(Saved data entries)
************

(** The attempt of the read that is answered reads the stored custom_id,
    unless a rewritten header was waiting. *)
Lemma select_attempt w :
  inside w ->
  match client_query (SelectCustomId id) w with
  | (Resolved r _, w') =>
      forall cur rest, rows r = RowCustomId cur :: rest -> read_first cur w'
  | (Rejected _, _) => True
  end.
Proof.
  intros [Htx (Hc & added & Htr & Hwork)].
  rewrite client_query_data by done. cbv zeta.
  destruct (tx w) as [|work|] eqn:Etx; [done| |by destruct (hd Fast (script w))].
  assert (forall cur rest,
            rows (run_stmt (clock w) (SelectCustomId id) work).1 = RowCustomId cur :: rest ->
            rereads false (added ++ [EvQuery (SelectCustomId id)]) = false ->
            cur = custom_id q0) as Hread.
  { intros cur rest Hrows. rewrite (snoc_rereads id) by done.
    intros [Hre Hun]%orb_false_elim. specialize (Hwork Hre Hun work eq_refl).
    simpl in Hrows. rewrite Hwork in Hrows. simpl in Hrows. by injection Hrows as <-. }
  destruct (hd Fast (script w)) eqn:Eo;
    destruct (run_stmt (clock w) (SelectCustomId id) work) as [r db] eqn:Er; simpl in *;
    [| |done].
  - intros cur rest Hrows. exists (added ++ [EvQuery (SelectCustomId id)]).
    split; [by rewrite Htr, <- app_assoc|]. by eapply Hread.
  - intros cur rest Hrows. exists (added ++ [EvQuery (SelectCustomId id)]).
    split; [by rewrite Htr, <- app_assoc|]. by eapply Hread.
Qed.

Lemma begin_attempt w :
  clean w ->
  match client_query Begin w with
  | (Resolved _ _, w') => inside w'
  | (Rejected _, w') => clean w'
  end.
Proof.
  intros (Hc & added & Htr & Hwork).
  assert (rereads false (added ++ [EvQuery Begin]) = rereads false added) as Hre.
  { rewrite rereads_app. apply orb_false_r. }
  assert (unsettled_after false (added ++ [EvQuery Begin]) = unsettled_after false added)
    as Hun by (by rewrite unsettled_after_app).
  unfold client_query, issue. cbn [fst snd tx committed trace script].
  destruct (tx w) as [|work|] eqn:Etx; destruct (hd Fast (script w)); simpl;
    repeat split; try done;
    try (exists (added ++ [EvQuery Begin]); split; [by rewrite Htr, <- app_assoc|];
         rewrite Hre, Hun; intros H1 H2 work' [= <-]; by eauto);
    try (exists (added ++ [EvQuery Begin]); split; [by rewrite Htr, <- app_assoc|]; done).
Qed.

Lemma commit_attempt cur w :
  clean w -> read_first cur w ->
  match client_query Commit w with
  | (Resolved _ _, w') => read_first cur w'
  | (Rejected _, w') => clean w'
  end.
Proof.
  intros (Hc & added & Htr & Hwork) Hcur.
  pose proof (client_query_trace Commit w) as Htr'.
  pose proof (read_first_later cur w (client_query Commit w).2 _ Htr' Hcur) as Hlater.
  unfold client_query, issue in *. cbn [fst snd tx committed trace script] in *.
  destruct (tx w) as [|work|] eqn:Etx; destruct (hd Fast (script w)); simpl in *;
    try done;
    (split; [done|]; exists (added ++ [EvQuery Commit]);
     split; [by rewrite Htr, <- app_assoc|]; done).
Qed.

************

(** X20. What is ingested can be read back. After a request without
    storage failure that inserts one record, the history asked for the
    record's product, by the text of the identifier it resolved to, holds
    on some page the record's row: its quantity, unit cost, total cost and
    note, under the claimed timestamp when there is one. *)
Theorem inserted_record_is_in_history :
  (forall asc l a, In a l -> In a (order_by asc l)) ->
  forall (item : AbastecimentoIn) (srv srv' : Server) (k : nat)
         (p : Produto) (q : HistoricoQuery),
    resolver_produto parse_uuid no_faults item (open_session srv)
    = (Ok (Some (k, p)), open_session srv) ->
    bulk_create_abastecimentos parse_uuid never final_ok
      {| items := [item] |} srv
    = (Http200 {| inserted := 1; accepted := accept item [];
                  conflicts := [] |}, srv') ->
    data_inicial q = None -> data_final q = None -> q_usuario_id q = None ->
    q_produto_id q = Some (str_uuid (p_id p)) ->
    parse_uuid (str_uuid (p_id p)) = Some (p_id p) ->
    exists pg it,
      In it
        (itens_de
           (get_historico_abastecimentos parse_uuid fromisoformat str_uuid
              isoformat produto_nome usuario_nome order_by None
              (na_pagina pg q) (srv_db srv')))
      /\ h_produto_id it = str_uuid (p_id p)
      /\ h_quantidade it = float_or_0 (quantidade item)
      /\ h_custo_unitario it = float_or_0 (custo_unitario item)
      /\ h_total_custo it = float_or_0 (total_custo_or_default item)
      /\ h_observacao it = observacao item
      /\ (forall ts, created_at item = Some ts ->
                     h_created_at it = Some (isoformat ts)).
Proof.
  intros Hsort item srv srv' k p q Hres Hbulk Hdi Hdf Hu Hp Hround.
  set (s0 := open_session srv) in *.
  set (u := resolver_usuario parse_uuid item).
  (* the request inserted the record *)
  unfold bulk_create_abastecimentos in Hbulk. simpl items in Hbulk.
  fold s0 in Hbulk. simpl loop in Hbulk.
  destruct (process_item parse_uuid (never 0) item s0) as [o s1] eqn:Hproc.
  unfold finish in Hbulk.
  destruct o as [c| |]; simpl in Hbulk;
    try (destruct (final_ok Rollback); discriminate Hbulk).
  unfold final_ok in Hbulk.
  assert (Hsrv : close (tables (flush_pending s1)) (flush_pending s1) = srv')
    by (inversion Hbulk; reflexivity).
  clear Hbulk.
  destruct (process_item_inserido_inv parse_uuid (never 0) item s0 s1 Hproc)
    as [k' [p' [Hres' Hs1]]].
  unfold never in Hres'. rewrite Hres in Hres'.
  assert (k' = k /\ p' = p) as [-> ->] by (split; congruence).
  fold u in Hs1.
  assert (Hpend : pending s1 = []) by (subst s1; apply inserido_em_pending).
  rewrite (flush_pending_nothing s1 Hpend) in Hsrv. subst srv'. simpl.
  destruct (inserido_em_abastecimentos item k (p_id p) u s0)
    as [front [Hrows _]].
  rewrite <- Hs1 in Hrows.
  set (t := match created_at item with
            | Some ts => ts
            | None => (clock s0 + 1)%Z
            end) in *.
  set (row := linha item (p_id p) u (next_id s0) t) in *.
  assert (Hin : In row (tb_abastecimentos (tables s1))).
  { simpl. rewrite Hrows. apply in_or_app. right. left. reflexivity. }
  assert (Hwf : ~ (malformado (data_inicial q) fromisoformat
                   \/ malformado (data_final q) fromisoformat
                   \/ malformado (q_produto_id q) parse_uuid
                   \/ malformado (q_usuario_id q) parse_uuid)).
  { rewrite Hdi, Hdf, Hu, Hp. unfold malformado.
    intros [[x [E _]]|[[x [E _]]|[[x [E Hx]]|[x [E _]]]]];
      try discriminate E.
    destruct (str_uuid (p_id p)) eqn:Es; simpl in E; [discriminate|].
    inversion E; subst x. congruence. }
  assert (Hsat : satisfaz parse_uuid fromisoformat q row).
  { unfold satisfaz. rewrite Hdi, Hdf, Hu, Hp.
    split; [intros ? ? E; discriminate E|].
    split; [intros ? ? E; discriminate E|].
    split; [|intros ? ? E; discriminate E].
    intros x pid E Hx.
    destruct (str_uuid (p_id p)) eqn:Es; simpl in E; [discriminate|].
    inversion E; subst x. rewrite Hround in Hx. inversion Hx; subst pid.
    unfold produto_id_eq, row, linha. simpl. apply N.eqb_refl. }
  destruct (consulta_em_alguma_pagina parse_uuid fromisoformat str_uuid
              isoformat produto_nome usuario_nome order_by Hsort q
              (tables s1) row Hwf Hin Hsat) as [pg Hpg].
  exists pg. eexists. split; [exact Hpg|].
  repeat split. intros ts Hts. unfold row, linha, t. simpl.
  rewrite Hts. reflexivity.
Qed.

************

§ **Instructions for the task**
The range runs from the line above containing "(na_pagina pg q)" to the line containing "set (u := resolver_usuario", inclusive. Restate those lines word for word and no others.

§ **Answer space**
              (na_pagina pg q) (srv_db srv')))
      /\ h_produto_id it = str_uuid (p_id p)
      /\ h_quantidade it = float_or_0 (quantidade item)
      /\ h_custo_unitario it = float_or_0 (custo_unitario item)
      /\ h_total_custo it = float_or_0 (total_custo_or_default item)
      /\ h_observacao it = observacao item
      /\ (forall ts, created_at item = Some ts ->
                     h_created_at it = Some (isoformat ts)).
Proof.
  intros Hsort item srv srv' k p q Hres Hbulk Hdi Hdf Hu Hp Hround.
  set (s0 := open_session srv) in *.
  set (u := resolver_usuario parse_uuid item).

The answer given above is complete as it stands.